Sandy Weston (Clinton District Branch): Hamnet, by Maggie O’Farrell, is a beautifully and vividly written expression of love, and the grief and pain surrounding the death of a young son, Hamnet, twin brother of Judith. I frequently found myself needing to re-read many gorgeous sentences as well as passages that simply stood out for me (e.g. the eroticism of the scene in the apple store, or the tender laying out of Hamnet’s body set against the necessity for the speedy burial of victims of the plague. Just as Shakespeare’s plays still speak to us today, so too does Hamnet. Maggie O’Farrell devotes a section of the book to detailing the journey of the Bubonic Plague from Alexandria, Egypt, thousands of miles away via fleas, a monkey, glass beads, ships’ cats, a young boy working on a ship, and a piece of ‘infected’ lace that finds its way to C16th rural Warwickshire. Written long before the Covid-19 pandemic it serves to remind us that everything is connected.
Charlotte Hoelke (Cheat Area Branch): Loveboat Taipei by Abigail Hing-Wen was my favorite YA novel of the year! Fun and light summer read with a West Virginia connection (Hing-Wen was born here). It’s about a Chinese-American girl, Everett, who is struggling to find a balance between her own passion (dance) and her parents’ expectations when she graduates. She ends up going to Taiwan for an exchange program, where she finds herself (and romance) along the way!
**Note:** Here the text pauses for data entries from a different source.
(** X22: after [__init__] of [openrouter_proxy.py] the API URL ends with
    [/v1], the chat endpoint is the API URL followed by
    [/chat/completions], and [handle_models_request] asks the API URL
    followed by [/models].  A trailing slash on the URL makes no
    difference, and the API URL given as URL gives the same handler. *)
Theorem openrouter_init_endpoints (api_url api_key : string) :
  let self := OpenRouterApp.__init__ api_url api_key in
  endswith (OpenRouterApp.api_url self) "/v1" = true ∧
  OpenRouter.chat_endpoint (OpenRouterApp.core self)
  = OpenRouterApp.api_url self +:+ "/chat/completions" ∧
  OpenRouterApp.models_url self = OpenRouterApp.api_url self +:+ "/models" ∧
  OpenRouterApp.__init__ (api_url +:+ "/") api_key = self ∧
  OpenRouterApp.__init__ (OpenRouterApp.api_url self) api_key = self.
Proof.
  cbv zeta. unfold OpenRouterApp.__init__, OpenRouterApp.models_url. cbv zeta.
  cbn [OpenRouterApp.core OpenRouterApp.api_url OpenRouter.chat_endpoint].
  rewrite rstrip_slash_snoc.
  assert (Hkeep : ∀ p, rstrip_slash (p +:+ "/v1") = p +:+ "/v1")
    by (intros p; by apply rstrip_slash_keeps).
  destruct (endswith (rstrip_slash api_url) "/v1") eqn:E; cbn [negb].
  - rewrite E. repeat (split; [done|]).
    rewrite rstrip_slash_idem. by rewrite E.
  - rewrite endswith_app. repeat (split; [done|]).
    rewrite Hkeep. by rewrite endswith_app.
Qed.

(** X23: [startup_event] of [anthropic_proxy.py] raises a
    [ValueError] exactly when [ANTHROPIC_API_KEY] is missing or empty.
    Otherwise the handler has that key, its TTL is [5m] or [1h], and it is
    [5m] only when [CACHE_CONTROL_TTL] is [5m]; without [ANTHROPIC_API_URL]
    the endpoint is [https://api.anthropic.com/v1/messages]. *)
Theorem anthropic_startup_checks_configuration (env : gmap string string) :
  match AnthropicApp.startup_event env with
  | Ok self =>
      (∃ key, env !! "ANTHROPIC_API_KEY" = Some key ∧ key ≠ "" ∧
              Anthropic.api_key (AnthropicApp.core self) = key) ∧
      (let ttl := Anthropic.cache_control_ttl (AnthropicApp.core self) in
       (ttl = "5m" ∨ ttl = "1h") ∧
       (ttl = "5m" ↔ env !! "CACHE_CONTROL_TTL" = Some "5m")) ∧
      (env !! "ANTHROPIC_API_URL" = None →
       Anthropic.messages_url (AnthropicApp.core self)
       = "https://api.anthropic.com/v1/messages")
  | Raise e =>
      exc_cls e = ValueError ∧
      (env !! "ANTHROPIC_API_KEY" = None ∨ env !! "ANTHROPIC_API_KEY" = Some "")
  end.
Proof.
  unfold AnthropicApp.startup_event, getenv, env_truthy. cbv zeta.
  destruct (env !! "ANTHROPIC_API_KEY") as [key|]; [|by split; [|left]].
  destruct (String.eqb key "") eqn:Hkey; cbn [negb].
  { apply String.eqb_eq in Hkey as ->. by split; [|right]. }
  apply String.eqb_neq in Hkey.
  unfold AnthropicApp.__init__. cbv zeta.
  cbn [AnthropicApp.core Anthropic.api_key Anthropic.cache_control_ttl
       Anthropic.messages_url default].
  split; [by exists key|]. split.
  - destruct (env !! "CACHE_CONTROL_TTL") as [ttl|]; cbn [default from_option id].
    + destruct (String.eqb ttl "5m") eqn:H5; cbn [orb negb].
      * apply String.eqb_eq in H5 as ->. split; [by left|done].
      * apply String.eqb_neq in H5.
        destruct (String.eqb ttl "1h") eqn:H1; cbn [negb].
        -- apply String.eqb_eq in H1 as ->. split; [by right|]. split; [done|congruence].
        -- split; [by right|]. split; [done|congruence].
    + cbn. split; [by right|]. split; done.
  - intros ->. reflexivity.
Qed.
Amanda Young (Downtown Branch): The best book that I read that came out in 2020 was a memoir: Hollywood Park by Mikel Jollet. It’s a New York Times Bestseller that we have on Libby and a hard copy. It begins as he was a child in an infamous cult and their escape and follows his childhood that was stricken with poverty, abuse and addiction. It’s written so well and the writing grows more mature as you follow him growing up in the memoir. There’s also a complimenting album by the same title from his band The Airborne Toxic Event.
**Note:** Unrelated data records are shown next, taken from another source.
Lemma collectSource_throw_inv pe buildPlans mapping config fn c p acc e :
  collectSource pe buildPlans mapping config fn c p acc = Throw e ->
  Obj.get p buildPlans = None /\ Obj.inherited p = false
  /\ e = Failure (planNotFound pe p).
Proof.
  intros H. destruct (Obj.get p buildPlans) as [gri|] eqn:G.
  - rewrite (collectSource_own _ _ _ _ _ _ _ _ _ G) in H. discriminate.
  - destruct (Obj.inherited p) eqn:I.
    + rewrite (collectSource_member _ _ _ _ _ _ _ _ G I) in H. discriminate.
    + rewrite (collectSource_absent _ _ _ _ _ _ _ _ G I) in H.
      injection H as <-. auto.
Qed.

End CollectFacts.

(** C3. In the plans that [getCollectPlans] returns, every pair of a
    glyfTtcComposition list names a target that the pair's source plan
    produces, and every name of a ttcComposition list is a
    glyfTtcComposition list with such constituents: a suffix of the
    standard mapping that a source plan does not produce leaves no trace.
    The planner raises no error for it either: it returns plans whenever
    every prefix of every from-list names a build plan, whatever targets
    those plans have. *)
Theorem collect_plans_sparse (privateExists : bool)
    (buildPlans : Obj.t Plan.t) (rawCollectPlans : Obj.t Collect.t)
    (suffixMapping : Obj.t SuffixItem.t) (config : CollectConfig.t)
    (fnFileName : CollectConfig.t -> string -> string -> string -> string -> string) :
  (forall cp,
     getCollectPlans privateExists buildPlans rawCollectPlans suffixMapping
                     config fnFileName = Ok cp ->
     (forall name parts part,
        Obj.get name (CollectPlansResult.glyfTtcComposition cp) = Some parts ->
        In part parts ->
        exists plan,
          Obj.get (GlyfPart.dir part) buildPlans = Some plan
          /\ In (GlyfPart.file part) (Plan.targets plan))
     /\ (forall name glyfs g,
           Obj.get name (CollectPlansResult.ttcComposition cp) = Some glyfs ->
           In g glyfs ->
           exists parts,
             Obj.get g (CollectPlansResult.glyfTtcComposition cp) = Some parts
             /\ parts <> []))
  /\ ((forall collectPrefix from prefix,
         Obj.get collectPrefix rawCollectPlans = Some (Collect.mk (Some from)) ->
         In prefix from -> Obj.get prefix buildPlans <> None) ->
      exists cp,
        getCollectPlans privateExists buildPlans rawCollectPlans suffixMapping
                        config fnFileName = Ok cp).
Proof.
  split.
  - intros cp H.
    pose (P := fun cp : CollectPlansResult.t =>
                 produced buildPlans (CollectPlansResult.glyfTtcComposition cp)
                 /\ composed (CollectPlansResult.glyfTtcComposition cp)
                             (CollectPlansResult.ttcComposition cp)).
    change (P cp). unfold getCollectPlans in H.
    eapply (CollectFacts.forEachR_inv P); [| |exact H].
    + intros c a a' _ Pa Hbody. unfold collectGroup in Hbody.
      destruct (Obj.get c rawCollectPlans) as [[[[|p ps]|]]|];
        try (injection Hbody as <-; exact Pa).
      destruct (forEachR (p :: ps) _ _) as [[[g t] files]|e] eqn:E;
        [|discriminate].
      simpl in Hbody. injection Hbody as <-. unfold P. simpl.
      change (sound buildPlans (g, t, files)).
      eapply (CollectFacts.forEachR_inv (sound buildPlans)); [| |exact E].
      * intros prefix acc acc' _ Hacc Hinner.
        apply CollectFacts.collectSource_inv in Hinner
          as [(gri & G & ->)|(_ & _ & ->)]; [|exact Hacc].
        apply CollectFacts.fold_left_inv; [|exact Hacc].
        intros suffix a0 _ Ha0.
        now apply CollectFacts.collectSuffix_sound.
      * exact Pa.
    + split; intros name parts part Hget; discriminate.
  - intros Hfrom. unfold getCollectPlans.
    apply CollectFacts.forEachR_ok. intros c a Hc. unfold collectGroup.
    destruct (Obj.get c rawCollectPlans) as [[[[|p ps]|]]|] eqn:G; eauto.
    destruct (CollectFacts.forEachR_ok (p :: ps)
                (collectSource privateExists buildPlans suffixMapping config
                               fnFileName c)) with
      (acc := (CollectPlansResult.glyfTtcComposition a,
               CollectPlansResult.ttcComposition a, @nil string))
      as (res & ->).
    + intros prefix acc Hin.
      destruct (Obj.get prefix buildPlans) as [gri|] eqn:Gp.
      * rewrite (CollectFacts.collectSource_own _ _ _ _ _ _ _ _ _ Gp). eauto.
      * exfalso. eapply Hfrom; eauto.
    + destruct res as [[g t] files]. simpl. eauto.
Qed.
Another book that stood out was a historical fiction: The Lonely Hearts Hotel by Heather O’Neill. It’s about these two orphans with extraordinary talents but with everything against them growing up and surviving and their journey to find each other again. It’s a love story written in a beautiful poetic way but is ultimately a brutally sad story told through a rose colored, magical filter.